══ Data under study

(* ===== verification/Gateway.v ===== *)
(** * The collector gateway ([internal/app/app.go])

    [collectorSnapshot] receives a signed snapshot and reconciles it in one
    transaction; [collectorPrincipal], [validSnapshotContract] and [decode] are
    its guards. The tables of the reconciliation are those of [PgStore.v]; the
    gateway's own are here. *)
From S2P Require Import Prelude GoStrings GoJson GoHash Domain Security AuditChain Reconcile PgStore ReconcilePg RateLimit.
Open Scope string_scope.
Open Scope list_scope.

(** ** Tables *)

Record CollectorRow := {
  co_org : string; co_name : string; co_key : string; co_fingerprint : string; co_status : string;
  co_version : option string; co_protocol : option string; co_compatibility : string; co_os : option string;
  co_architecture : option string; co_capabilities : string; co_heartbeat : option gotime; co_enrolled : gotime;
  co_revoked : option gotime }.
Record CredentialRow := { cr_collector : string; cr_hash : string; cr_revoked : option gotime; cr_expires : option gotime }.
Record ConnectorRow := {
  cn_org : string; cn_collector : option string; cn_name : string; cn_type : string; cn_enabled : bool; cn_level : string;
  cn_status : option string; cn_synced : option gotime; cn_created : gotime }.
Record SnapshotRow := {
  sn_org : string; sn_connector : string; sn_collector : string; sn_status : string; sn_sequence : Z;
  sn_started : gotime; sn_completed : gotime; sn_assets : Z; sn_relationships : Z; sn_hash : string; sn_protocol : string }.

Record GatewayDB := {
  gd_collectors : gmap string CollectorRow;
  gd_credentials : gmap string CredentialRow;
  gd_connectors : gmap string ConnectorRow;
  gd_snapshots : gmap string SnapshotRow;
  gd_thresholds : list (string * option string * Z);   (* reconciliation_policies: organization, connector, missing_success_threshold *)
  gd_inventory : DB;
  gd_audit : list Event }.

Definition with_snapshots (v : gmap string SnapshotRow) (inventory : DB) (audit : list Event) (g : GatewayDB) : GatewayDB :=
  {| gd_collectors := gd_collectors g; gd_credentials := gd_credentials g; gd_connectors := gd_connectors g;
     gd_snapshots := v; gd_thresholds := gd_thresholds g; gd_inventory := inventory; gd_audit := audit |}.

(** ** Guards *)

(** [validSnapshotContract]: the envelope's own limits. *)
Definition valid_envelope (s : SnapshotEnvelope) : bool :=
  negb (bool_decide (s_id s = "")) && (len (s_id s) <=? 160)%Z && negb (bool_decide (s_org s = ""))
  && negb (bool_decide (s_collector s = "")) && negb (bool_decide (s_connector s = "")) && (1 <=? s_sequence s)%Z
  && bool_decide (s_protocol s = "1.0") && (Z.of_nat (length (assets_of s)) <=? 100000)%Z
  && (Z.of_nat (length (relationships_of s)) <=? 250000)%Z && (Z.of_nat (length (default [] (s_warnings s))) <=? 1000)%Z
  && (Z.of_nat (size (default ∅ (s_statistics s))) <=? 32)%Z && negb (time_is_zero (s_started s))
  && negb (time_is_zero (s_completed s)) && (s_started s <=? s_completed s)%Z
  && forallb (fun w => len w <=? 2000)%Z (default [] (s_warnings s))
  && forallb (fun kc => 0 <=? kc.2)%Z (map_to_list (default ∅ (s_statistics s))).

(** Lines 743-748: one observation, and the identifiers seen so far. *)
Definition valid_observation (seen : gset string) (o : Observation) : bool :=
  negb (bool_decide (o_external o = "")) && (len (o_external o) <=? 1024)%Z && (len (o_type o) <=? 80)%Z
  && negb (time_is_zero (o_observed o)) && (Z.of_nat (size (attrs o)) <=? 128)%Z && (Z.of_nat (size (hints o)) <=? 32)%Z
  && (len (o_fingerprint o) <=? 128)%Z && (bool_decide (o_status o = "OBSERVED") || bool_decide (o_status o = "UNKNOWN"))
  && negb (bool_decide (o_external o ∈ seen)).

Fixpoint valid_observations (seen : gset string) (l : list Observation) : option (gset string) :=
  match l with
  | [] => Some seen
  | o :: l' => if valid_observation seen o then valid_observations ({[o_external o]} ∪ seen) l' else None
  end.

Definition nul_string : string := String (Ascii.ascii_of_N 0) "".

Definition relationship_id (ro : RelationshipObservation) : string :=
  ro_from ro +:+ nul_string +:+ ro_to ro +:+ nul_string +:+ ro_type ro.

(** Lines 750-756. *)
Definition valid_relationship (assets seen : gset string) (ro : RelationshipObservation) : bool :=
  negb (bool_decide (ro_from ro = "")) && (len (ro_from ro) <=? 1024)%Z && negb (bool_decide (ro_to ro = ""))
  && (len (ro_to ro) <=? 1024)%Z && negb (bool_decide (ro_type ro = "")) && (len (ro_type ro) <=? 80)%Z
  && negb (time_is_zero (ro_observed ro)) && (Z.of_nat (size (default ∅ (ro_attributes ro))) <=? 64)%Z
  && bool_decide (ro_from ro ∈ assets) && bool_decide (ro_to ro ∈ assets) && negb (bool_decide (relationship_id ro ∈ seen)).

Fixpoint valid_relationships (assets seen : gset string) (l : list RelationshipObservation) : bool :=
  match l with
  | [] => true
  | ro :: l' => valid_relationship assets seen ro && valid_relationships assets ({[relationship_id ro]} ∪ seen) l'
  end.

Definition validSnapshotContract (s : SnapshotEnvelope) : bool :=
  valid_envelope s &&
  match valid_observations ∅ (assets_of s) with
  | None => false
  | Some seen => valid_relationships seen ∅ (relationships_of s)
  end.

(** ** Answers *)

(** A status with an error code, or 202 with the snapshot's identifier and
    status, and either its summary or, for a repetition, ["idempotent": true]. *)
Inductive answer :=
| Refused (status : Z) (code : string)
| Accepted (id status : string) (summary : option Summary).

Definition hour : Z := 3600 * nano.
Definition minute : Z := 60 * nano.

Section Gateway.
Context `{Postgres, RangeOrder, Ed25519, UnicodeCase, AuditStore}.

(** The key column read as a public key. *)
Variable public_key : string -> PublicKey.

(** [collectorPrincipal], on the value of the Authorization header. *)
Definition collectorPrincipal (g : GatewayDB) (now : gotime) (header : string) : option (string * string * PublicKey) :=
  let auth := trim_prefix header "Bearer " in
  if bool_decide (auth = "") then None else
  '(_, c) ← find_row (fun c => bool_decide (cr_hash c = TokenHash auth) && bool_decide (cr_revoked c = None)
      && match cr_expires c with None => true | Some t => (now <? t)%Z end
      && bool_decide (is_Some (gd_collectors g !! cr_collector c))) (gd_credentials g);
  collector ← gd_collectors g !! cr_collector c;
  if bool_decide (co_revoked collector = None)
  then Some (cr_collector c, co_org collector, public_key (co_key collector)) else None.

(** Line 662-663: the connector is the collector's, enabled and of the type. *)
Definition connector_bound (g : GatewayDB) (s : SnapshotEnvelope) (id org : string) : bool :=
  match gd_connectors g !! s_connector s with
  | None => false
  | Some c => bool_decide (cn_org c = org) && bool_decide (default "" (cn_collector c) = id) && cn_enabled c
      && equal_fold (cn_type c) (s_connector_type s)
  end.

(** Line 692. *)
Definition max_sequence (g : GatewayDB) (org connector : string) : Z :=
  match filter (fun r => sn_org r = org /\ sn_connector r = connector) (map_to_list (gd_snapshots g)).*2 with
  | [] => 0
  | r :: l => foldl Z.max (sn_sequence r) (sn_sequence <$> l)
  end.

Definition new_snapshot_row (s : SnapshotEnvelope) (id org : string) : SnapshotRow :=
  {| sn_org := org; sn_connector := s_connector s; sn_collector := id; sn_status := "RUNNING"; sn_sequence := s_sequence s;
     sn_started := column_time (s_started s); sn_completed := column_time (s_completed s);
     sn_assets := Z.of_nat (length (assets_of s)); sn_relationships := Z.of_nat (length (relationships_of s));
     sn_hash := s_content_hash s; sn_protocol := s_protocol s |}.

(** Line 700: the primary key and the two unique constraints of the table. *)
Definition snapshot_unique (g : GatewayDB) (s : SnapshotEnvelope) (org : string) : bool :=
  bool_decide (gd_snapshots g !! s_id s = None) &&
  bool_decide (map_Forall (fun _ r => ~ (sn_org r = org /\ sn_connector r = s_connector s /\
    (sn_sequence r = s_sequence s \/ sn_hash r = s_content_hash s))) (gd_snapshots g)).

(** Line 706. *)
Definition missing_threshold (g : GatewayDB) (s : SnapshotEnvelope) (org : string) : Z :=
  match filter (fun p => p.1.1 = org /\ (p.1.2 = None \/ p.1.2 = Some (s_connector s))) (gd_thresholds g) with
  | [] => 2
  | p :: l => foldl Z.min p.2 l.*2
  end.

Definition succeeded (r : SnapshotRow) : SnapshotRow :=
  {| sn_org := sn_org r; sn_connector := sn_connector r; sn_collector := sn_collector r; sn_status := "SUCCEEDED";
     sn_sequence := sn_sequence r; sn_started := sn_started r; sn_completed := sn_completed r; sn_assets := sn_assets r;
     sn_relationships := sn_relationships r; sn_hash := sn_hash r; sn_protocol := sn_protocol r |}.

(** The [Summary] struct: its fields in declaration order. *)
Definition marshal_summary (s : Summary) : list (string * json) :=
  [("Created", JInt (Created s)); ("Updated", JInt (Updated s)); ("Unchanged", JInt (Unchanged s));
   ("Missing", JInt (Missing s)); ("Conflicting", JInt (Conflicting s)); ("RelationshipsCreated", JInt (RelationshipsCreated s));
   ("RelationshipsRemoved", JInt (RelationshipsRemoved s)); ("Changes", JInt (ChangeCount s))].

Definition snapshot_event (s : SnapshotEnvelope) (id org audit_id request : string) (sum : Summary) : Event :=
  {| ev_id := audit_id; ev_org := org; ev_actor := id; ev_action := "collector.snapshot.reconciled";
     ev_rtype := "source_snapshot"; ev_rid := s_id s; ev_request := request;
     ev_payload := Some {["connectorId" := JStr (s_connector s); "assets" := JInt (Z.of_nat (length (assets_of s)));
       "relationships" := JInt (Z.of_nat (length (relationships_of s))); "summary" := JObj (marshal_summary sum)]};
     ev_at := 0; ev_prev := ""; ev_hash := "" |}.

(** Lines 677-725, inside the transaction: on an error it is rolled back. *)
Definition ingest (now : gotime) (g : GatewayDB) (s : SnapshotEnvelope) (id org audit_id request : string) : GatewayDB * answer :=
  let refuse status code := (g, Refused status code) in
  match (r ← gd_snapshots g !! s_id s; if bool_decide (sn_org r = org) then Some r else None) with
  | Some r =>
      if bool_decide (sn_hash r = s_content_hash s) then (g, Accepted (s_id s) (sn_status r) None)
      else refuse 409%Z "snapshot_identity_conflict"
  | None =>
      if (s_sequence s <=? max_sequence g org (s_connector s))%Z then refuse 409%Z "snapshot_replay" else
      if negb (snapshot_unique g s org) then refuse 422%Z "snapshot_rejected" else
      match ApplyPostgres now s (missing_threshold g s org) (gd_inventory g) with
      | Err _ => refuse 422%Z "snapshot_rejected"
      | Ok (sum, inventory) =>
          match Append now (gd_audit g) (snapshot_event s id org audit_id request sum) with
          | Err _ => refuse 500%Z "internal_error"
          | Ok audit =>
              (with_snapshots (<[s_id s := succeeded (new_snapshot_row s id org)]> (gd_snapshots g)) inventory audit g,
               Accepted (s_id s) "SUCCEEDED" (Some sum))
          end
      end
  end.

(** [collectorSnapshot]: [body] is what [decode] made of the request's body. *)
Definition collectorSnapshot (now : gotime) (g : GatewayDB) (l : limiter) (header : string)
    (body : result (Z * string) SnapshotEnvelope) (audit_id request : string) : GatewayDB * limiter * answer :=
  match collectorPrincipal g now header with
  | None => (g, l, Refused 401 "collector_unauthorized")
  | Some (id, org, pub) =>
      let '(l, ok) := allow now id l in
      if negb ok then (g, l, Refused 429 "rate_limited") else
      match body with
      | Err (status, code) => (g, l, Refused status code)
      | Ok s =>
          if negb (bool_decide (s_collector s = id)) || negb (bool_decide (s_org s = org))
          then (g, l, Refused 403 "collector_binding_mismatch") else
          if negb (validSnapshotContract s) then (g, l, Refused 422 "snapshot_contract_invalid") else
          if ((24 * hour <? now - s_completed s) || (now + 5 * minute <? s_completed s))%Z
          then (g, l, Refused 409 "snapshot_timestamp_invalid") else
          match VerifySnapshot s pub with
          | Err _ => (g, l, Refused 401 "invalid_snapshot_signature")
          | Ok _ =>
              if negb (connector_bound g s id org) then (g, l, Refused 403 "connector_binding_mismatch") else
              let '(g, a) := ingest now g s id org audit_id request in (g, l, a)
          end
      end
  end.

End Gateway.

════
══ Data under study

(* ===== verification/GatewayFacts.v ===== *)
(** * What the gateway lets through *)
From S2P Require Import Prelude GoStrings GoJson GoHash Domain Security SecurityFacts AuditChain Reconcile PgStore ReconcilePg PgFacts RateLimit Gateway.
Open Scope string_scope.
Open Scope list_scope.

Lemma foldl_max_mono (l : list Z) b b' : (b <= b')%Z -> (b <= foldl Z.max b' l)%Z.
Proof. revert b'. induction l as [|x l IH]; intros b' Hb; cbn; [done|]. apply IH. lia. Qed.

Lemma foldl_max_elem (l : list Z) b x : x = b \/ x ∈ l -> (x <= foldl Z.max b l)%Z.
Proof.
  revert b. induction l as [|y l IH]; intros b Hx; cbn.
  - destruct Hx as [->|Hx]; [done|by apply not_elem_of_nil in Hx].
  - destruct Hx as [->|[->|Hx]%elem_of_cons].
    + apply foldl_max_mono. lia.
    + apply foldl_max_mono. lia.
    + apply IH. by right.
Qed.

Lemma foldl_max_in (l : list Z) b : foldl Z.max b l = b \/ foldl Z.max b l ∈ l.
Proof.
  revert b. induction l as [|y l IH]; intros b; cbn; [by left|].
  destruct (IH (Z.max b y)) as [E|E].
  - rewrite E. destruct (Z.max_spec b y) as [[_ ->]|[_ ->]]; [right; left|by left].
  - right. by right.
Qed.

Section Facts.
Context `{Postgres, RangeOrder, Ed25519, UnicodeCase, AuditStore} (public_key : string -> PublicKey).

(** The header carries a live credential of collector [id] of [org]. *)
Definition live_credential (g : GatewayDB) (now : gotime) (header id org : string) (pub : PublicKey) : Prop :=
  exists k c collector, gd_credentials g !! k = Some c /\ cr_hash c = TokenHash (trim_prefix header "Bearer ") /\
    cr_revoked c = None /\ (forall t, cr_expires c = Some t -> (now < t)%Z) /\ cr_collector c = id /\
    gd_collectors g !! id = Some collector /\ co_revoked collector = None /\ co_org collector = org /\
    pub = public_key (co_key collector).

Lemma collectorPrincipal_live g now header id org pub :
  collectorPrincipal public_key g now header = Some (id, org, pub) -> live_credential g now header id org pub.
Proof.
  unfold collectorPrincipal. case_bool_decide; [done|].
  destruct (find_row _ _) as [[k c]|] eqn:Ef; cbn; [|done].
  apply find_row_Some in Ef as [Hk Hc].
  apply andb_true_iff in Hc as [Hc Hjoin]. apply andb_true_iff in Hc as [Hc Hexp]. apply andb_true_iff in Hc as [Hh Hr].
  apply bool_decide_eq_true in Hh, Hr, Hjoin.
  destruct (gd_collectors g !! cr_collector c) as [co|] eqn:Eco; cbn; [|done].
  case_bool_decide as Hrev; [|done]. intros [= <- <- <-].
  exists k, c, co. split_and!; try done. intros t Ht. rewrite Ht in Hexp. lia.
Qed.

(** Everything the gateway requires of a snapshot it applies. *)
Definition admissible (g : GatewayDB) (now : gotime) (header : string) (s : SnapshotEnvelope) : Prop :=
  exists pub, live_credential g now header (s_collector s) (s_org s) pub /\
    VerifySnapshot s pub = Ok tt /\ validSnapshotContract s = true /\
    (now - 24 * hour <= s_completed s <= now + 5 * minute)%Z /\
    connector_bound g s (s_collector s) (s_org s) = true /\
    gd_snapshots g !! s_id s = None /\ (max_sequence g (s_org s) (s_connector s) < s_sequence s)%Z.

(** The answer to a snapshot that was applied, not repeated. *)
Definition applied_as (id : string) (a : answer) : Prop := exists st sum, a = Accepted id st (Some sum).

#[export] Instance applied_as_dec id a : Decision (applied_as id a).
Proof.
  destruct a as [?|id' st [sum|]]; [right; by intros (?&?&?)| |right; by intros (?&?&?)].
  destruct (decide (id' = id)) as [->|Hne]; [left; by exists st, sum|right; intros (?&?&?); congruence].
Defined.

════

### Required action
What do the lines above say from the one containing "(* ===== verification/Gateway.v ===== *)" down to the one containing "transaction; [collectorPrincipal], [validSnapshotContract]"? Return them exactly, both end lines included, and only them.

### Solution
(* ===== verification/Gateway.v ===== *)
(** * The collector gateway ([internal/app/app.go])

    [collectorSnapshot] receives a signed snapshot and reconciles it in one
    transaction; [collectorPrincipal], [validSnapshotContract] and [decode] are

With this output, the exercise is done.